Some one may ask why those fanciful navigators did not take something more useful than the moa. Well, an animal's value in that light greatly depends, first, on its disposition, and then on its food and on its ability for doing mischief. If the moa was as good-natured and as omnivorous as the weka it would have been a great recommendation in the eyes of the old voyager, with his limited space and opportunity for obtaining food by the way. A weka will eat fish, flesh, or fowl, and get rolling fat on berries, though its staple food is insects. Our tame wekas catch and eat all the goldfinches that come to our place, and they are the greatest egg thieves I ever met; and will stay by a dead penguin or a big stranded fish while there is a mite on its bones, apparently eating nothing else for days, though they have a strong muscular gizzard with gravel in it like that of a goose.

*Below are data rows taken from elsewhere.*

Lemma kobeys_ret {A} ph st (a : A) (E : kexState -> Prop) (P : phase -> kexState -> A -> Prop) :
  E st -> P ph st a -> kobeys ph st (mret a) E P.
Proof. intros HE HP. cbn. eauto. Qed.
Lemma kobeys_fail {A} ph st e (E : kexState -> Prop) (P : phase -> kexState -> A -> Prop) :
  E st -> kobeys ph st (km_fail e) E P.
Proof. intros HE. cbn. eauto. Qed.
Lemma kobeys_of_proto {A} st (t : proto A) (E : kexState -> Prop) Q :
  E st -> always t (on_ok Q) -> kobeys Exchanging st (of_proto t) E (fun ph st' a => ph = Exchanging /\ st' = st /\ Q a).
Proof.
  intros HE Ht. unfold kobeys, of_proto. apply obeys_bind. eapply obeys_mono; [by apply obeys_catch|].
  intros ph r (-> & x & -> & Hx). cbn. exists st, x. split; [done|]. split; [done|]. by destruct x.
Qed.

Lemma kobeys_mono {A} ph st (t : km A) E (P R : phase -> kexState -> A -> Prop) :
  kobeys ph st t E P -> (forall ph' st' a, E st' -> P ph' st' a -> R ph' st' a) -> kobeys ph st t E R.
Proof.
  intros Ht HPR. eapply obeys_mono; [exact Ht|]. intros ph' r (st' & x & -> & HE & HP). exists st', x.
  split; [done|]. split; [done|]. destruct x; auto.
Qed.

(** What a successful method leaves: a result that is authenticated for this session. *)
Definition authenticated (algs : NegotiatedAlgorithms) (r : kexResult) : Prop :=
  (exists a, kexAlgo_of (na_KeyExchange algs) = Some a /\
     kex_result_ok (if isServer c then AsServer else AsClient) a m r) /\
  (if isServer c then server_signed c (na_HostKey algs) r else client_accepts c (na_HostKey algs) r).

Context `{!KexLaws}.

Lemma hs_client_obeys st algs a rand entropy (E : kexState -> Prop) :
  E st -> isServer c = false -> kexAlgo_of (na_KeyExchange algs) = Some a ->
  kobeys Exchanging st (hs_client c (na_HostKey algs) a rand entropy m) E
    (fun ph st' r => ph = Exchanging /\ st' = st /\ authenticated algs r).
Proof.
  intros HE Hs Ha. unfold hs_client. pose proof (kexAlgo_of_good _ _ Ha) as Hg.
  eapply kobeys_bind; [by apply kobeys_of_proto, kex_Client_always|].
  intros ph st' [[r [e|]] rand'] _ (-> & -> & Herr & _ & Hok); [done|].
  destruct (ParsePublicKey (kr_HostKey r)) as [key|e] eqn:Ek; [|by apply kobeys_fail].
  destruct (verifyHostKeySignature key (na_HostKey algs) r) eqn:Ev; [by apply kobeys_fail|].
  destruct (hc_hostKeyCallback _ _ _ _) eqn:Ec; [by apply kobeys_fail|].
  apply kobeys_ret; [done|]. split; [done|]. split; [done|]. unfold authenticated. rewrite Hs.
  split; [by exists a|]. unfold verifyHostKeySignature in Ev.
  destruct (parseSignatureBody (kr_Signature r)) as [[sg [|]]|] eqn:Ep; [|done..].
  destruct (gos_eqb_spec (sig_Format sg) (underlyingAlgo (na_HostKey algs))) as [Hf|]; [|done].
  cbn [negb] in Ev. destruct (Verify false key (kr_H r) sg) eqn:EV; [done|]. by exists key, sg.
Qed.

The moas may have been far easier controlled and less mischievous than pigs; may have bred several times a year, like the roa, when food was abundant; may have grown faster than our sheep, and produced better meat, though the latter, of course, would greatly depend on the livers of those old people, who may have been wise enough to choose what would suit them best. They also took care to bring no beasts of prey or noxious things, which would hardly have happened if New Zealand was the remnant of a sunken continent. So I think we might assume that it was the men that stocked New Zealand, if they came here at all of their own accord; and it would be quite easy to believe this if we would only admit that some people this side of Suez could have built aha steered a decked vessel about the same time as Noah.